Monica Long at Money 2020 SEC represents a challenging entry point for us in the US

Monica Long, the President of Ripple, engaged in a discussion with Arjun Kharpal, Senior Correspondent for CNBC, at Money 20/20 regarding the necessary infrastructure for the implementation of cryptocurrency.

The focal point of their conversation revolved around the theme of “Building Infrastructure Fundamentals,” which delved into how traditional financial institutions perceive and adopt digital assets.

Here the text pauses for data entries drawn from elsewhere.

(* ===== verification/Packet.v ===== *)
(** * Packets

    Models [pkg/engine/packet]: the encrypted packet ([packet.go]), the
    segmentation arithmetic and parity ([segcalc.go]) and the split and join of
    messages ([segment.go]).  The Reed-Solomon coder is a third-party package:
    [ReedSolomon] has its operations, [RSLaw d p] is what the code relies on of a
    coder for [d] data and [p] parity vectors.  [sort.Sort] is a merge sort by
    sequence number: packets with equal numbers, whose order the Go sort leaves
    open, keep the order they came in. *)

From S2P Require Export Robust.

(** templexxx/reedsolomon: [New] and, on a coder with its parameters, [Encode]
    and [Reconst] (vectors that survived, data vectors to rebuild). *)
Class ReedSolomon := {
  rs_New : Z → Z → option error;
  rs_Encode : Z → Z → list bytes → list bytes * option error;
  rs_Reconst : Z → Z → list bytes → list Z → list Z → list bytes * option error;
}.

Record RSLaw `{ReedSolomon} (d p : Z) (parity_of : list bytes → list bytes) : Prop := {
  rs_new_ok : rs_New d p = None;
  rs_parity_len data n :
    zlen data = d → Forall (λ v, zlen v = n) data → 0 < n →
    zlen (parity_of data) = p ∧ Forall (λ v, zlen v = n) (parity_of data);
  (** [Encode] overwrites the last [p] vectors. *)
  rs_encode_ok data par n :
    zlen data = d → zlen par = p → Forall (λ v, zlen v = n) (data ++ par) → 0 < n →
    rs_Encode d p (data ++ par) = (data ++ parity_of data, None);
  (** [Reconst] rebuilds the lost data vectors from any [d] surviving ones. *)
  rs_reconst_ok data vects have lost n :
    zlen data = d → Forall (λ v, zlen v = n) data → 0 < n →
    zlen vects = d + p → Forall (λ v, zlen v = n) vects →
    NoDup have → d ≤ zlen have →
    (∀ i, i ∈ have → 0 ≤ i < d + p ∧
      vects !! Z.to_nat i = (data ++ parity_of data) !! Z.to_nat i) →
    (∀ i, 0 ≤ i < d → i ∉ have → i ∈ lost) →
    ∃ out, rs_Reconst d p vects have lost = (out, None) ∧ take (Z.to_nat d) out = data;
}.

(** ** The packet *)

Section Packet.
Context {cr : Crypto}.

Definition Overhead : Z := 4 + PubKeyLen + CloakLen + IVLen.

Record PacketParams := MkPacketParams {
  pp_ID : ID; pp_To : option Pub; pp_From : option Prv;
  pp_Parity : Z; pp_Seq : Z; pp_Length : Z; pp_Data : bytes }.

Record Packet := MkPacket {
  pk_ID : ID; Seq : Z; pk_Length : Z; pk_Parity : Z; pk_Data : bytes; TimeStamp : Z }.

Definition PacketParams_GetOverhead : Z := Overhead + IDLen + 7.
Definition Packet_GetOverhead : Z := Overhead.

(** [EncodePacket] with the nonce and blinder the generators delivered. *)
Definition EncodePacket (nonc : IV) (bl : Blinder) (ep : PacketParams) : Out bytes :=
  match pp_From ep, pp_To ep with
  | Some from, Some to =>
      let blk := GetBlock from to in
      seq ← EncodeUint16 (replicate 2 x00) (pp_Seq ep);
      len ← EncodeUint32 (replicate 4 x00) (pp_Length ep);
      let pkt := replicate (Z.to_nat (SumLen [seq; len; pp_Data ep] + 1 + Overhead + IDLen)) x00 in
      let k := Pub_ToBytes (PubKey from) in
      let cloaked := GetCloak bl to in
      pkt ← gocopy pkt 4 37 (arr_list k);
      pkt ← gocopy pkt 37 45 (arr_list cloaked);
      pkt ← gocopy pkt 45 61 (arr_list nonc);
      pkt ← gocopy pkt 61 69 (arr_list (pp_ID ep));
      pkt ← gocopy pkt 69 71 seq;
      pkt ← gocopy pkt 71 75 len;
      pkt ← goset pkt 75 (z2b (pp_Parity ep));
      pkt ← gocopy pkt 76 (zlen pkt) (pp_Data ep);
      body ← goslice pkt Overhead (zlen pkt);
      body ← Encipher blk nonc body;
      pkt ← gocopy pkt Overhead (zlen pkt) body;
      rest ← goslice pkt 4 (zlen pkt);
      gocopy pkt 0 4 (take 4 (arr_list (Single rest)))
  | _, _ => Panic PNil
  end.

(** [GetKeysFromPacket]: the third result, the IV, is never set. *)
Definition GetKeysFromPacket (d : bytes)
    : Out (option Pub * CloakedPubKey * IV * option error) :=
  if bool_decide (zlen d < Overhead) then
    Ret (None, arr_zero 8, arr_zero 16, Some (Errorf "packet too small, min %d, got %d" [Overhead; zlen d]))
  else
    chek ← goslice d 0 4;
    rest ← goslice d 4 (zlen d);
    let checkHash := Single rest in
    if bool_decide (chek ≠ take 4 (arr_list checkHash)) then
      Ret (None, arr_zero 8, arr_zero 16, Some (Errorf "check failed: got '%v', expected '%v'" []))
    else
      k ← goslice d 4 37;
      c ← goslice d 37 45;
      let '(from, e) := PubFromBytes k in
      Ret (from, arr_of 8 c, arr_zero 16, e).

(** [DecodePacket]: the IV argument is overwritten by the one in the packet; the
    payload is deciphered in the caller's buffer, returned as second result. *)
Definition DecodePacket (now : Z) (d : bytes) (from : option Pub) (to : option Prv) (iv : IV)
    : Out ((option Packet * option error) * bytes) :=
  if bool_decide (zlen d < Overhead) then
    Ret ((None, Some (Errorf "packet too small, min %d, got %d" [Overhead; zlen d])), d)
  else
    ivb ← goslice d 45 61;
    match to, from with
    | Some to, Some from =>
        data ← goslice d 61 (zlen d);
        data ← Encipher (GetBlock to from) (arr_of 16 ivb) data;
        d ← gocopy d 61 (zlen d) data;
        r ← Cut data IDLen; let '(id, data) := r in
        r ← Cut data Uint16Len; let '(seq, data) := r in
        seq ← DecodeUint16 seq;
        r ← Cut data Uint32Len; let '(length, data) := r in
        length ← DecodeUint32 length;
        par ← goindex data 0;
        data ← goslice data 1 (zlen data);
        Ret ((Some (MkPacket (arr_of 8 id) (wrapu 16 seq) (wrapu 32 length) (b2z par) data now),
              None), d)
    | _, _ => Panic PNil
    end.

(** ** The wire form *)

Definition packet_body (ep : PacketParams) : bytes :=
  arr_list (pp_ID ep) ++ le_put 2 (pp_Seq ep) ++ le_put 4 (pp_Length ep) ++
  [z2b (pp_Parity ep)] ++ pp_Data ep.

Definition packet_tail (nonc : IV) (bl : Blinder) (from : Prv) (to : Pub) (ep : PacketParams)
    : bytes :=
  arr_list (SerializeCompressed (PubKey from)) ++ arr_list (GetCloak bl to) ++ arr_list nonc ++
  enciphered (secret from to) nonc (packet_body ep).

Definition packet_image (nonc : IV) (bl : Blinder) (from : Prv) (to : Pub) (ep : PacketParams)
    : bytes :=
  take 4 (arr_list (Single (packet_tail nonc bl from to ep))) ++ packet_tail nonc bl from to ep.
End Packet.

Section PacketFacts.
Context {cr : Crypto}.

Lemma gocopy_fill (p src : bytes) m lo hi :
  zlen p = lo → hi = lo + zlen src → (length src ≤ m)%nat →
  gocopy (p ++ replicate m x00) lo hi src = Ret ((p ++ src) ++ replicate (m - length src) x00).
Proof.
  intros <- -> Hm. pose proof (zlen_nonneg p). pose proof (zlen_nonneg src).
  rewrite gocopy_ok; [|lia|rewrite zlen_app; unfold zlen in *; rewrite length_replicate; lia].
  f_equal. replace (Z.to_nat (zlen p)) with (length p) by (unfold zlen; lia).
  unfold overlay. rewrite take_app_length, <- drop_drop, drop_app_length, drop_replicate.
  by rewrite app_assoc.
Qed.

Lemma goset_fill (p : bytes) m lo x :
  zlen p = lo → (0 < m)%nat →
  goset (p ++ replicate m x00) lo x = Ret ((p ++ [x]) ++ replicate (m - 1) x00).
Proof.
  intros <- Hm. pose proof (zlen_nonneg p). unfold goset.
  rewrite bool_decide_true; [|rewrite zlen_app; unfold zlen in *; rewrite length_replicate; lia].
  f_equal. replace (Z.to_nat (zlen p)) with (length p) by (unfold zlen; lia).
  destruct m as [|m]; [lia|]. cbn [replicate Nat.sub]. rewrite Nat.sub_0_r.
  rewrite insert_app_r_alt, Nat.sub_diag by lia. cbn. by rewrite <- app_assoc.
Qed.

Lemma goslice_tail (p w : bytes) lo hi :
  zlen p = lo → hi = zlen (p ++ w) → goslice (p ++ w) lo hi = Ret w.
Proof.
  intros <- ->. pose proof (zlen_nonneg p). pose proof (zlen_nonneg w).
  rewrite goslice_in by (rewrite ?zlen_app; lia).
  replace (Z.to_nat (zlen p)) with (length p) by (unfold zlen; lia).
  rewrite drop_app_length, take_ge; [done|]. rewrite zlen_app. unfold zlen. lia.
Qed.

Lemma gocopy_tail (p w w' : bytes) lo hi :
  zlen p = lo → hi = zlen (p ++ w) → length w' = length w →
  gocopy (p ++ w) lo hi w' = Ret (p ++ w').
Proof.
  intros <- -> Hw. pose proof (zlen_nonneg p). pose proof (zlen_nonneg w).
  rewrite gocopy_in by (rewrite ?zlen_app; lia).
  replace (Z.to_nat (zlen p)) with (length p) by (unfold zlen; lia).
  rewrite take_ge by (rewrite zlen_app; unfold zlen; lia).
  unfold overlay. rewrite take_app_length, drop_ge, app_nil_r; [done|]. rewrite length_app. lia.
Qed.

Lemma goslice_mid (p w r : bytes) lo hi :
  zlen p = lo → hi = lo + zlen w → goslice (p ++ w ++ r) lo hi = Ret w.
Proof.
  intros <- ->. pose proof (zlen_nonneg p). pose proof (zlen_nonneg w). pose proof (zlen_nonneg r).
  rewrite goslice_in by (rewrite ?zlen_app; lia).
  replace (Z.to_nat (zlen p)) with (length p) by (unfold zlen; lia).
  replace (Z.to_nat _) with (length w) by (unfold zlen; lia).
  by rewrite drop_app_length, take_app_length.
Qed.

Lemma Cut_app (p w : bytes) l : zlen p = l → Cut (p ++ w) l = Ret (p, w).
Proof.
  intros <-. pose proof (zlen_nonneg p). pose proof (zlen_nonneg w).
  rewrite Cut_spec by (rewrite zlen_app; lia).
  replace (Z.to_nat (zlen p)) with (length p) by (unfold zlen; lia).
  by rewrite take_app_length, drop_app_length.
Qed.

Lemma put_le n (b : bytes) v : length b = n → put n b v = Ret (le_put n v).
Proof.
  intros Hb. unfold put. rewrite bool_decide_true by lia. f_equal.
  apply overlay_full. by rewrite length_le_put.
Qed.

Lemma zlen_packet_body ep : zlen (packet_body ep) = 15 + zlen (pp_Data ep).
Proof. unfold packet_body. rewrite !zlen_app, zlen_arr, !zlen_le_put, zlen_1. lia. Qed.

Lemma zlen_packet_tail nonc bl from to ep :
  zlen (packet_tail nonc bl from to ep) = 72 + zlen (pp_Data ep).
Proof.
  unfold packet_tail. rewrite !zlen_app, !zlen_arr, zlen_enciphered, zlen_packet_body. lia.
Qed.

Lemma length_check h : length (take 4 (arr_list (n := 32) h)) = 4%nat.
Proof. rewrite length_take, arr_len. lia. Qed.

(** [EncodePacket] lays the packet out as [packet_image] says. *)
Lemma EncodePacket_image nonc bl ep from to :
  pp_From ep = Some from → pp_To ep = Some to →
  EncodePacket nonc bl ep = Ret (packet_image nonc bl from to ep).
Proof.
  intros HF HT. unfold EncodePacket. rewrite HF, HT. unfold EncodeUint16, EncodeUint32.
  rewrite !put_le by apply length_replicate. cbn [mbind Out_bind].
  rewrite (le_put_wrapu 2 16), (le_put_wrapu 4 32) by done.
  set (seq := le_put 2 (pp_Seq ep)). set (len := le_put 4 (pp_Length ep)).
  assert (zlen seq = 2) as Ls by apply zlen_le_put.
  assert (zlen len = 4) as Ll by apply zlen_le_put.
  set (data := pp_Data ep).
  assert (replicate (Z.to_nat (SumLen [seq; len; data] + 1 + Overhead + IDLen)) x00
    = replicate 4 x00 ++ replicate (72 + length data) x00) as ->.
  { rewrite <- replicate_add. f_equal. unfold SumLen. cbn [fmap list_fmap foldr foldl].
    change Overhead with 61. change IDLen with 8. unfold zlen in *. lia. }
  assert (∀ m (a : arr m), length (arr_list a) = m) as AL by (intros; apply arr_len).
  unfold Pub_ToBytes.
  rewrite gocopy_fill by (rewrite ?zlen_arr, ?AL; try done; lia). cbn [mbind Out_bind].
  rewrite gocopy_fill by (rewrite ?zlen_app, ?zlen_arr, ?AL; try done; lia). cbn [mbind Out_bind].
  rewrite gocopy_fill by (rewrite ?zlen_app, ?zlen_arr, ?AL; try done; lia). cbn [mbind Out_bind].
  rewrite gocopy_fill by (rewrite ?zlen_app, ?zlen_arr, ?AL; try done; lia). cbn [mbind Out_bind].
  rewrite gocopy_fill by (rewrite ?zlen_app, ?zlen_arr, ?AL; unfold zlen in *; try done; lia).
  cbn [mbind Out_bind].
  rewrite gocopy_fill by (rewrite ?zlen_app, ?zlen_arr, ?AL, ?Ls; unfold zlen in *; try done; lia).
  cbn [mbind Out_bind].
  rewrite goset_fill by (rewrite ?zlen_app, ?zlen_arr, ?AL, ?Ls, ?Ll; unfold zlen in *; try done; lia).
  cbn [mbind Out_bind].
  rewrite gocopy_fill; cycle 1.
  { rewrite ?zlen_app, ?zlen_arr, ?Ls, ?Ll, zlen_1. done. }
  { rewrite ?zlen_app, ?zlen_arr, ?Ls, ?Ll, zlen_1. unfold zlen in *.
    rewrite !length_replicate, ?AL. lia. }
  { unfold zlen in *. rewrite !AL. lia. }
  cbn [mbind Out_bind]. rewrite !AL.
  match goal with |- context [replicate ?n x00] =>
    match n with context [length data] => replace n with O by (unfold zlen in *; lia) end end.
  cbn [replicate]. rewrite app_nil_r.
  set (hdr := replicate 4 x00 ++ arr_list (SerializeCompressed (PubKey from)) ++
              arr_list (GetCloak bl to) ++ arr_list nonc).
  assert (zlen hdr = 61) as Lh by (unfold hdr; rewrite !zlen_app, !zlen_arr; done).
  match goal with |- context [goslice ?b Overhead _] =>
    replace b with (hdr ++ packet_body ep) by (unfold hdr, packet_body; by rewrite <- !app_assoc) end.
  rewrite goslice_tail by done. cbn [mbind Out_bind Encipher].
  unfold GetBlock. cbn [mbind Out_bind Encipher].
  change (zip_with bxor _ _) with (enciphered (secret from to) nonc (packet_body ep)).
  rewrite gocopy_tail by (rewrite ?length_enciphered; done). cbn [mbind Out_bind].
  assert (hdr ++ enciphered (secret from to) nonc (packet_body ep)
          = replicate 4 x00 ++ packet_tail nonc bl from to ep) as ->
    by (unfold hdr, packet_tail; by rewrite <- !app_assoc).
  rewrite goslice_tail by done. cbn [mbind Out_bind].
  rewrite (gocopy_in (_ ++ _)) by (rewrite ?zlen_app; pose proof (zlen_nonneg (packet_tail nonc bl from to ep));
    unfold zlen in *; cbn; lia).
  f_equal. unfold packet_image. rewrite take_ge by (rewrite length_check; done).
  unfold overlay. cbn [Z.to_nat take]. rewrite length_check. cbn [app]. f_equal.
Qed.
End PacketFacts.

Long highlighted a significant shift in U.S. legislation and the acceptance of digital assets by traditional finance institutions, specifically pointing to the approval of the Bitcoin ETF in the U.S. as a pivotal moment for the adoption of crypto. She mentioned that BlackRock’s involvement was a significant milestone in this regard, with many financial institutions gradually embracing crypto technology as a modern financial framework.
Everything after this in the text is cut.